A few years later, I’m still here. Constantly learning about my guns, other guns, and doing my best to fend off information overload.

Most folks, not just gun owners, try to fend off information overload, but not because they are compensating for learning so much. Unfortunately, most have a maximum limit for how much they are even willing to learn about guns and the gun issue. It’s great to meet an activist who knows pretty much every anti & pro-gun bill in their state, along with the relevant federal issues. Alas, they are rare because most gun owners have no interest in learning that much. Sure, they’ll bitch after a bad bill becomes law, but they have little interest in becoming informed.

Anyone who has ever talked to me about my activist recruitment days knows that I had my share of days pulling my hair out with these folks. But when you start to feel that way, it’s important to remember that these folks are just being normal. We probably have more activists in the gun issue than most other political issues, and that’s something you have to keep in mind when you get frustrated. Activists are special because they aren’t normal. By default, it means they will be harder to find.  If you spend enough time trying to find and cultivate them, your standards run the risk of sinking to defining an activist as anything with a pulse who has a basic understanding of major political issues.  It can be pretty sad sometimes. :)

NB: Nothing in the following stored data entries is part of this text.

Lemma grow_cons roe x xs il (s : Sys W) :
  grow roe (x :: xs) il s =
  let n := member_name (name (self s)) x in
  let il' := (il ++ [n])%list in
  let s1 := mkSys (set_resource_id (self s) (join "," il'))
                  (snd (inst_create n (world s)))
                  (calls s ++ [EvPersist (join "," il');
                               EvCreate n (fst (inst_create n (world s)))]) in
  match fst (inst_create n (world s)) with
  | Some msg =>
      if roe then (Raise (NestedResourceFailure msg), s1)
      else grow roe xs il' s1
  | None => grow roe xs il' s1
  end.
Proof.
  simpl. unfold bind, get_self, resource_id_set, create. simpl.
  destruct (inst_create (member_name (name (self s)) x) (world s)) as [err w].
  simpl. rewrite <- app_assoc. simpl.
  destruct err; [destruct roe|]; reflexivity.
Qed.

Lemma shrink_cons v vs il (s : Sys W) :
  shrink (v :: vs) il s =
  let s0 := mkSys (self s) (snd (inst_destroy v (world s)))
                  (calls s ++ [EvDestroy v (fst (inst_destroy v (world s)))]) in
  match list_remove v il with
  | None => (Raise ValueError, s0)
  | Some il' =>
      shrink vs il'
        (mkSys (set_resource_id (self s) (join "," il'))
               (snd (inst_destroy v (world s)))
               (calls s ++ [EvDestroy v (fst (inst_destroy v (world s)));
                            EvPersist (join "," il')]))
  end.
Proof.
  simpl. unfold bind, destroy, resource_id_set, raise. simpl.
  destruct (inst_destroy v (world s)) as [err w]. simpl.
  destruct (list_remove v il); [|reflexivity].
  unfold bind; simpl. rewrite <- app_assoc. reflexivity.
Qed.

Another risk for activists who spend enough time talking to other gun owners is frustration that stems from two distinct types of “head-in-the-sand” gun owners.  The first is the type of gun owner who simply feels comfortable with his head buried.  There’s a comfort in just not knowing.  If they don’t know, they don’t have to worry.  The others are similar to the guy who left the comment Cemetery profiled:

If you can’t defend your yourself, your property, and your family with a double barrel 12, there’s something wrong with you. If someone breaks into my house, they’re getting a face full of 00 buckshot. In fact, I would prefer a shotgun to a sissy little 9mm. So, until they start coming after my rifles and shotguns, I really don’t give a crap.

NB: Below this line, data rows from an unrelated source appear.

(** * manim/animation/animation.py : the Animation base class, Wait and
      prepare_animation.

    Numbers.  The module computes on Python [float]s, binary64.  Two
    readings of its arithmetic are given.  The methods are embedded over
    exact rationals [Q], with numeric equality [==] for Python's [==]:
    this is the reading in which the formulas of the specification are
    stated, and a property of [get_sub_alpha] is stated over it only when
    rounding does not break it.  Module [Binary64] runs the same lines on
    binary64 itself, where rounding, overflow and NaN show; it decides
    what rounding and NaN break.

    Effects.  The module mutates renderables it does not define
    (manim.mobject).  Their state lives in an abstract [World]; the calls
    the animation code makes on them are the methods of the
    [Collaborators] interface below.  Every method of the module is a
    computation in the monad [M]: it threads the world and records, in
    order, the calls made on collaborators, on the logger and on the
    per-submobject hook. *)

From Stdlib Require Import QArith ZArith List String Bool Lqa Lia.
From Stdlib Require Import DecimalString.
From Stdlib Require PrimFloat Uint63.
Import ListNotations.

Local Open Scope Q_scope.

(** ** Python's builtin [min] and [max] on two numbers

    [max(a, b)] keeps its first argument unless the second is strictly
    greater; [min(a, b)] keeps its first argument unless the second is
    strictly smaller. *)

Definition Qlt_bool (x y : Q) : bool := negb (Qle_bool y x).

Definition py_max (a b : Q) : Q := if Qlt_bool a b then b else a.
Definition py_min (a b : Q) : Q := if Qlt_bool b a then b else a.

(** The specification's [clamp(x, lo, hi)], written from its words. *)
Definition clamp (x lo hi : Q) : Q :=
  if Qlt_bool x lo then lo else if Qlt_bool hi x then hi else x.

(** ** The same arithmetic on binary64

    [of_int] is the conversion of a Python [int] to [float] that [*]
    performs on an [int] operand, for integers below 2^63 in size.  The
    constants [0] and [1] of the source are [int]s; as operands of [max]
    and [min] they compare and print as the floats [0] and [1]. *)

Module Binary64.

Import PrimFloat.
Local Open Scope float_scope.
#[local] Set Warnings "-inexact-float".

Definition py_max (a b : float) : float := if ltb a b then b else a.
Definition py_min (a b : float) : float := if ltb b a then b else a.

Definition of_int (z : Z) : float :=
  if (z <? 0)%Z then - of_uint63 (Uint63.of_Z (- z))
  else of_uint63 (Uint63.of_Z z).

(** [Animation.get_sub_alpha], with [self.lag_ratio] as an argument. *)
Definition get_sub_alpha (lag_ratio alpha : float)
    (index num_submobjects : Z) : float :=
  let full_length := of_int (num_submobjects - 1) * lag_ratio + 1 in
  let value := alpha * full_length in
  let lower := of_int index * lag_ratio in
  py_min (py_max (value - lower) 0) 1.

(** The alpha [Animation.interpolate] hands to [interpolate_mobject]. *)
Definition eased_alpha (rate_func : float -> float) (alpha : float) : float :=
  let alpha := py_min (py_max alpha 0) 1 in
  rate_func alpha.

This person belongs into another camp.  Instead of having their head in sand because it’s just more comfortable that way, I wouldn’t even classify them as gun owners.  They will not only turn in their own guns, they will tell the authorities about their buddies who own guns.  There really is no educating these guys because they don’t care about owning guns or any serious threats to the right.

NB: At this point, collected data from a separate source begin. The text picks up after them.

Example extname_ex :
  map Path.extname [str "a/b.test.tsx"; str ".bashrc"; str "..ts"; str "a."; str "x/.."; str "noext"]
  = [str ".tsx"; []; str ".ts"; str "."; []; []].
Proof. reflexivity. Qed.

Example basename_ex :
  Path.basename (str "/proj/a/Button.tsx") (Path.extname (str "/proj/a/Button.tsx"))
  = str "Button".
Proof. reflexivity. Qed.

(** ** Strings and lists *)

Lemma streq_iff (a b : jsstring) : Js.streq a b = true <-> a = b.
Proof.
  revert b; induction a as [|x a IH]; intros [|y b]; simpl; split;
    try congruence; try reflexivity.
  - intros H. apply andb_true_iff in H as [Hx Hab].
    apply Ascii.eqb_eq in Hx. apply IH in Hab. congruence.
  - intros H. injection H as -> ->.
    apply andb_true_iff. split; [apply Ascii.eqb_refl | now apply IH].
Qed.

Lemma streq_refl (a : jsstring) : Js.streq a a = true.
Proof. now apply streq_iff. Qed.

Lemma streq_neq (a b : jsstring) : Js.streq a b = false <-> a <> b.
Proof.
  split.
  - intros H E. apply streq_iff in E. congruence.
  - intros H. destruct (Js.streq a b) eqn:E; [|reflexivity].
    apply streq_iff in E. contradiction.
Qed.

Lemma streq_sym (a b : jsstring) : Js.streq a b = Js.streq b a.
Proof.
  destruct (Js.streq a b) eqn:E.
  - apply streq_iff in E. subst. symmetry. apply streq_refl.
  - symmetry. apply streq_neq. apply streq_neq in E. congruence.
Qed.

Lemma arrIncludes_iff (x : jsstring) (arr : list jsstring) :
  Js.arrIncludes x arr = true <-> In x arr.
Proof.
  unfold Js.arrIncludes. rewrite existsb_exists. split.
  - intros [y [Hy E]]. apply streq_iff in E. now subst.
  - intros H. exists x. split; [assumption | apply streq_refl].
Qed.

(** The pieces of [split] are one more than the separators. *)
Lemma split_length (sep : ascii) (s : jsstring) :
  length (Js.split sep s) = S (count_occ ascii_dec s sep).
Proof.
  induction s as [|c s IH]; simpl; [reflexivity|].
  destruct (Ascii.eqb c sep) eqn:E.
  - apply Ascii.eqb_eq in E. subst. simpl.
    destruct (ascii_dec sep sep); [now rewrite IH | contradiction].
  - apply Ascii.eqb_neq in E.
    destruct (ascii_dec c sep); [contradiction|].
    destruct (Js.split sep s); simpl in *; [discriminate | assumption].
Qed.

(** ** Sorting *)

Section SortFacts.
Variable A : Type.
Variable cmp : A -> A -> comparison.

Lemma insertSorted_perm (x : A) (l : list A) : Permutation (insertSorted cmp x l) (x :: l).
Proof.
  induction l as [|y l IH]; simpl; [reflexivity|].
  destruct (cmp x y); try reflexivity.
  rewrite IH. apply perm_swap.
Qed.

Lemma sortBy_perm (l : list A) : Permutation (sortBy cmp l) l.
Proof.
  induction l as [|x l IH]; simpl; [reflexivity|].
  rewrite insertSorted_perm. now constructor.
Qed.

Lemma sortBy_In (x : A) (l : list A) : In x (sortBy cmp l) <-> In x l.
Proof.
  split; apply Permutation_in; [|symmetry]; apply sortBy_perm.
Qed.

End SortFacts.

(** ** Component analyzer *)

Module ComponentProps.
Import Analyzer.

Section Components.
Variable localeCompare : jsstring -> jsstring -> comparison.
Variable fs : filesystem.
Variable projectPath : jsstring.

(** The loops over the directories and their files are one loop over all
    the files found. *)
Lemma collectComponents_fold (dirs : list jsstring) (st st' : componentState) :
  collectComponents fs projectPath dirs st = Ok st' ->
  exists files, st' = fold_left (addComponentFile fs projectPath) files st.
Proof.
  revert st. induction dirs as [|d dirs IH]; simpl; intros st H.
  - exists []. simpl. congruence.
  - destruct (findComponentFiles fs d) as [files|]; simpl in H; [|discriminate].
    apply IH in H as [more ->]. exists (files ++ more).
    now rewrite fold_left_app.
Qed.

Lemma fold_add_components (files : list jsstring) (st : componentState) :
  fst (fold_left (addComponentFile fs projectPath) files st)
  = fst st ++ keep (componentOfFile fs projectPath) files.
Proof.
  revert st. induction files as [|f files IH]; simpl; intros st.
  - now rewrite app_nil_r.
  - rewrite IH. unfold addComponentFile.
    destruct (componentOfFile fs projectPath f); simpl; [|reflexivity].
    now rewrite <- app_assoc.
Qed.

Lemma In_keep {A B : Type} (f : A -> option B) (l : list A) (b : B) :
  In b (keep f l) <-> exists a, In a l /\ f a = Some b.
Proof.
  induction l as [|a l IH]; simpl.
  - split; [contradiction | intros [? [[] _]]].
  - destruct (f a) eqn:E; simpl; rewrite IH; split.
    + intros [<-|[a' [Ha Hf]]]; eauto.
    + intros [a' [[<-|Ha] Hf]]; [left; congruence | right; eauto].
    + intros [a' [Ha Hf]]; eauto.
    + intros [a' [[<-|Ha] Hf]]; [congruence | eauto].
Qed.

(** What the record of a file holds. *)
Lemma componentOfFile_Some (filePath : jsstring) (c : ComponentInfo.t) :
  componentOfFile fs projectPath filePath = Some c ->
  exists content,
    readFileSync fs filePath = Ok content /\
    c = ComponentInfo.Make
          (Path.basename filePath (Path.extname filePath))
          (Path.relative (cwd fs) projectPath filePath)
          (Path.dirname (Path.relative (cwd fs) projectPath filePath))
          (extractComponentType content) (extractDependencies content)
          (countLines content).
Proof.
  unfold componentOfFile. destruct (readFileSync fs filePath) as [content|]; simpl.
  - intros H. exists content. split; congruence.
  - discriminate.
Qed.

(** C7 (amended). Every component record comes from a readable file, at
    the path the record names, and its line count is the number of
    newline characters of the content of that file plus one: the number
    of lines the newlines separate. *)
Theorem linesOfCode_is_newlines_plus_one (now : jsstring) (d : ComponentData.t)
    (c : ComponentInfo.t) :
  analyzeComponents localeCompare fs now projectPath = Ok d ->
  In c (ComponentData.components d) ->
  exists filePath content,
    readFileSync fs filePath = Ok content /\
    ComponentInfo.path c = Path.relative (cwd fs) projectPath filePath /\
    ComponentInfo.linesOfCode c = count_occ ascii_dec content "010"%char + 1.
Proof.
  unfold analyzeComponents. intros H Hc.
  destruct (collectComponents _ _ _ _) as [st|] eqn:Hst; simpl in H; [|discriminate].
  injection H as <-. simpl in Hc. apply sortBy_In in Hc.
  apply collectComponents_fold in Hst as [files ->].
  rewrite fold_add_components in Hc. simpl in Hc.
  apply In_keep in Hc as [filePath [_ Hf]].
  apply componentOfFile_Some in Hf as [content [Hread ->]].
  exists filePath, content. simpl. repeat split; try assumption.
  unfold countLines. rewrite split_length. lia.
Qed.

End Components.

(** C7 at a sample project. *)
Lemma linesOfCode_is_newlines_plus_one_witness :
  exists filePath content,
    readFileSync Samples.componentsFs filePath = Ok content /\
    ComponentInfo.path Samples.buttonRecord
    = Path.relative (cwd Samples.componentsFs) Samples.proj filePath /\
    ComponentInfo.linesOfCode Samples.buttonRecord = count_occ ascii_dec content "010"%char + 1.
Proof.
  apply (@linesOfCode_is_newlines_plus_one Js.compareCodeUnits
           Samples.componentsFs Samples.proj (Samples.clock0 0) Samples.componentsData).
  - vm_compute. reflexivity.
  - vm_compute. left. reflexivity.
Defined.

(** C7 as stated fails: the component of the sample project has two
    newline characters and the line count 3. *)
Lemma linesOfCode_is_not_newline_count :
  analyzeComponents Js.compareCodeUnits Samples.componentsFs (Samples.clock0 0) Samples.proj
  = Ok Samples.componentsData /\
  In Samples.buttonRecord (ComponentData.components Samples.componentsData) /\
  readFileSync Samples.componentsFs Samples.buttonFile = Ok Samples.buttonContent /\
  ComponentInfo.path Samples.buttonRecord
  = Path.relative (cwd Samples.componentsFs) Samples.proj Samples.buttonFile /\
  count_occ ascii_dec Samples.buttonContent "010"%char = 2 /\
  ComponentInfo.linesOfCode Samples.buttonRecord
  <> count_occ ascii_dec Samples.buttonContent "010"%char.
Proof.
  repeat split; try (vm_compute; reflexivity).
  - vm_compute. left. reflexivity.
  - vm_compute. discriminate.
Qed.

End ComponentProps.

(** ** Sorted output *)

Section SortedFacts.
Variable A : Type.
Variable cmp : A -> A -> comparison.
Context `{Consistent A cmp}.

Lemma insertSorted_sorted (x : A) (l : list A) :
  StronglySorted (notGreater cmp) l -> StronglySorted (notGreater cmp) (insertSorted cmp x l).
Proof.
  induction 1 as [|y l Hl IH Hy]; simpl.
  - repeat constructor.
  - destruct (cmp x y) eqn:E.
    + constructor; [now constructor|]. constructor.
      * unfold notGreater. congruence.
      * eapply Forall_impl; [|exact Hy]. intros z Hz.
        apply cmp_trans with y; [congruence | exact Hz].
    + constructor; [now constructor|]. constructor.
      * unfold notGreater. congruence.
      * eapply Forall_impl; [|exact Hy]. intros z Hz.
        apply cmp_trans with y; [congruence | exact Hz].
    + constructor; [exact IH|].
      eapply Permutation_Forall; [symmetry; apply insertSorted_perm|].
      constructor; [|exact Hy].
      unfold notGreater. rewrite cmp_swap, E. discriminate.
Qed.

Lemma sortBy_sorted (l : list A) : StronglySorted (notGreater cmp) (sortBy cmp l).
Proof.
  induction l as [|x l IH]; simpl; [constructor | now apply insertSorted_sorted].
Qed.

End SortedFacts.

(** The order by code units is consistent. *)
Lemma ltCodeUnits_irrefl (a : jsstring) : Js.ltCodeUnits a a = false.
Proof.
  induction a as [|x a IH]; simpl; [reflexivity|].
  now rewrite Nat.ltb_irrefl.
Qed.

Lemma ltCodeUnits_asym (a b : jsstring) :
  Js.ltCodeUnits a b = true -> Js.ltCodeUnits b a = false.
Proof.
  revert b; induction a as [|x a IH]; intros [|y b]; simpl; try congruence.
  destruct (Nat.ltb_spec (Js.code x) (Js.code y)), (Nat.ltb_spec (Js.code y) (Js.code x));
    try congruence; try lia.
  apply IH.
Qed.

Lemma geCodeUnits_trans (a b c : jsstring) :
  Js.ltCodeUnits b a = false -> Js.ltCodeUnits c b = false -> Js.ltCodeUnits c a = false.
Proof.
  revert b c; induction a as [|x a IH]; intros [|y b] [|z c]; simpl; try congruence.
  destruct (Nat.ltb_spec (Js.code y) (Js.code x)), (Nat.ltb_spec (Js.code x) (Js.code y)),
    (Nat.ltb_spec (Js.code z) (Js.code y)), (Nat.ltb_spec (Js.code y) (Js.code z)),
    (Nat.ltb_spec (Js.code z) (Js.code x)), (Nat.ltb_spec (Js.code x) (Js.code z));
    try congruence; try lia.
  apply IH.
Qed.

#[export] Instance compareCodeUnits_consistent : Consistent Js.compareCodeUnits.
Proof.
  split.
  - intros a b. unfold Js.compareCodeUnits.
    destruct (Js.ltCodeUnits a b) eqn:Eab.
    + now rewrite (ltCodeUnits_asym _ _ Eab).
    + destruct (Js.ltCodeUnits b a); reflexivity.
  - intros a b c. unfold Js.compareCodeUnits. intros Hab Hbc.
    assert (Hba : Js.ltCodeUnits b a = false).
    { destruct (Js.ltCodeUnits a b) eqn:E; [now apply ltCodeUnits_asym|].
      destruct (Js.ltCodeUnits b a); congruence. }
    assert (Hcb : Js.ltCodeUnits c b = false).
    { destruct (Js.ltCodeUnits b c) eqn:E; [now apply ltCodeUnits_asym|].
      destruct (Js.ltCodeUnits c b); congruence. }
    rewrite (geCodeUnits_trans _ _ _ Hba Hcb).
    destruct (Js.ltCodeUnits a c); discriminate.
Qed.

(** A comparison by one key, then by another, is consistent. *)
Section Lexicographic.
Variables A K1 K2 : Type.
Variable cmp1 : K1 -> K1 -> comparison.
Variable cmp2 : K2 -> K2 -> comparison.
Variable key1 : A -> K1.
Variable key2 : A -> K2.
Context `{Consistent K1 cmp1} `{Consistent K2 cmp2}.

Lemma lt_le_lt (x y z : K1) : cmp1 x y = Lt -> cmp1 y z <> Gt -> cmp1 x z = Lt.
Proof.
  intros Hxy Hyz. destruct (cmp1 x z) eqn:Exz; [|reflexivity|].
  - exfalso. apply (cmp_trans (cmp:=cmp1) y z x Hyz).
    + rewrite (cmp_swap x z), Exz. discriminate.
    + rewrite (cmp_swap x y), Hxy. reflexivity.
  - exfalso. apply (cmp_trans (cmp:=cmp1) x y z); congruence.
Qed.

Lemma le_lt_lt (x y z : K1) : cmp1 x y <> Gt -> cmp1 y z = Lt -> cmp1 x z = Lt.
Proof.
  intros Hxy Hyz. destruct (cmp1 x z) eqn:Exz; [|reflexivity|].
  - exfalso. apply (cmp_trans (cmp:=cmp1) z x y).
    + rewrite (cmp_swap x z), Exz. discriminate.
    + exact Hxy.
    + rewrite (cmp_swap y z), Hyz. reflexivity.
  - exfalso. apply (cmp_trans (cmp:=cmp1) x y z); congruence.
Qed.

Lemma eq_eq_eq (x y z : K1) : cmp1 x y = Eq -> cmp1 y z = Eq -> cmp1 x z = Eq.
Proof.
  intros Hxy Hyz. destruct (cmp1 x z) eqn:Exz; [reflexivity| |].
  - exfalso. apply (cmp_trans (cmp:=cmp1) z y x).
    + rewrite (cmp_swap y z), Hyz. discriminate.
    + rewrite (cmp_swap x y), Hxy. discriminate.
    + rewrite (cmp_swap x z), Exz. reflexivity.
  - exfalso. apply (cmp_trans (cmp:=cmp1) x y z); congruence.
Qed.

Lemma thenBy_consistent : Consistent (thenBy cmp1 cmp2 key1 key2).
Proof.
  split.
  - intros a b. unfold thenBy. rewrite (cmp_swap (key1 a) (key1 b)).
    destruct (cmp1 (key1 a) (key1 b)); simpl; try reflexivity.
    apply cmp_swap.
  - intros a b c. unfold thenBy.
    destruct (cmp1 (key1 a) (key1 b)) eqn:Eab; [| |congruence];
      destruct (cmp1 (key1 b) (key1 c)) eqn:Ebc; try congruence; intros Hab Hbc.
    + rewrite (eq_eq_eq Eab Ebc). now apply cmp_trans with (key2 b).
    + rewrite (@le_lt_lt (key1 a) (key1 b) (key1 c)); congruence.
    + rewrite (@lt_le_lt (key1 a) (key1 b) (key1 c)); congruence.
    + rewrite (@lt_le_lt (key1 a) (key1 b) (key1 c)); congruence.
Qed.

End Lexicographic.

(** ** Route analyzer *)

Module RouteProps.
Import Analyzer Spec.

Section Routes.
Variable localeCompare : jsstring -> jsstring -> comparison.
Variable fs : filesystem.
Variable projectPath : jsstring.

Unfortunately, it’s not easy to pick the gun owners receptive to your messages out of a crowd.  It means that you will run into these two types regularly, and in a state like Jersey where there are few activists to balance it out, it can be overwhelming.  In New Jersey, the gun owning population has reached such a low level, and finding the signs of life in the grassroots can seem nearly impossible.  That’s why I believe that New Jersey gun owners have an obligation to try and rebuild some of the gun traditions.  Education and outreach needs to be an absolute priority.  The upside to having oppressive laws is that those you recruit now are likely to be appalled and might be better sources for future activists.

Really, the only solution is to keep trying, and figure out when to cut a contact loose.  If you find they are outright hostile, just walk away.  If they just like keeping their heads in the sand, only fish around long enough to figure out if there is an issue that might get them to at least look up.  If not, cut them loose.